Dizer, diz tudo a prosa. No verso
nada se acrescenta a nada, somente
um jeito impalpável dá figura
ao sonho de cada um, expectativa
das formas por achar. No verso nasce
à palavra uma verdade que não acha
entre os escombros da prosa o seu caminho.
E aos homens um sentido que não há
nos gestos nem nas coisas:
voo sem pássaro dentro.
"Voo sem pássaro dentro"
In “Poesias Completas”
INCM – Imprensa Nacional Casa da Moeda
Adolfo Casais Monteiro
1908 – 1972
LETRA PARA UM HINO
É possível falar sem um nó na garganta.
É possível amar sem que venham proibir.
É possível correr sem que seja a fugir.
Se tens vontade de cantar não tenhas medo: canta.

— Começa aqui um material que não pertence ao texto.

Lemma handleStop_no_session (env : Env) (data : EventData) (w : World) :
  session_to_stop env data w = None ->
  handleStop env data w = (Return None, w).
Proof.
  unfold session_to_stop, handleStop. intros Hs.
  destruct (currentSession w) as [s0|] eqn:Hcur; [discriminate|].
  unfold getActiveSession, get_currentSession, query, bind, ret. cbv beta.
  rewrite Hcur, Hs. now rewrite Hcur.
Qed.

(** A scan that rejects is caught inside [createCheckpoint]. *)
Lemma createCheckpoint_failed_scan (env : Env) (session : Session.t) (w : World) :
  getProjectFiles env (Session.projectPath session) = None ->
  createCheckpoint env session w = (Return None, w).
Proof.
  intros Hscan. unfold createCheckpoint, try_catch, bind, scan.
  now rewrite Hscan.
Qed.

(** And so is a first INSERT that the storage layer refuses. *)
Lemma createCheckpoint_refused (env : Env) (session : Session.t) (w : World)
    (scanned : list FileInfo.t) :
  getProjectFiles env (Session.projectPath session) = Some scanned ->
  scanned <> [] ->
  hd false (io_errors w) = true ->
  createCheckpoint env session w = (Return None, advance w (db w)).
Proof.
  intros Hscan Hne Hio. unfold createCheckpoint, try_catch. unfold bind at 1.
  unfold scan. rewrite Hscan. unfold ret at 1.
  destruct scanned as [|file scanned]; [contradiction|].
  cbn [length Nat.eqb]. unfold bind at 1. rewrite run_cases, Hio. reflexivity.
Qed.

É possível andar sem olhar para o chão.
É possível viver sem que seja de rastos.
Os teus olhos nasceram para olhar os astros.
Se te apetece dizer não, grita comigo: não!
É possível viver de outro modo.
É possível transformar em arma a tua mão.
É possível viver o amor. É possível o pão.
É possível viver de pé.
Não te deixes murchar. Não deixes que te domem.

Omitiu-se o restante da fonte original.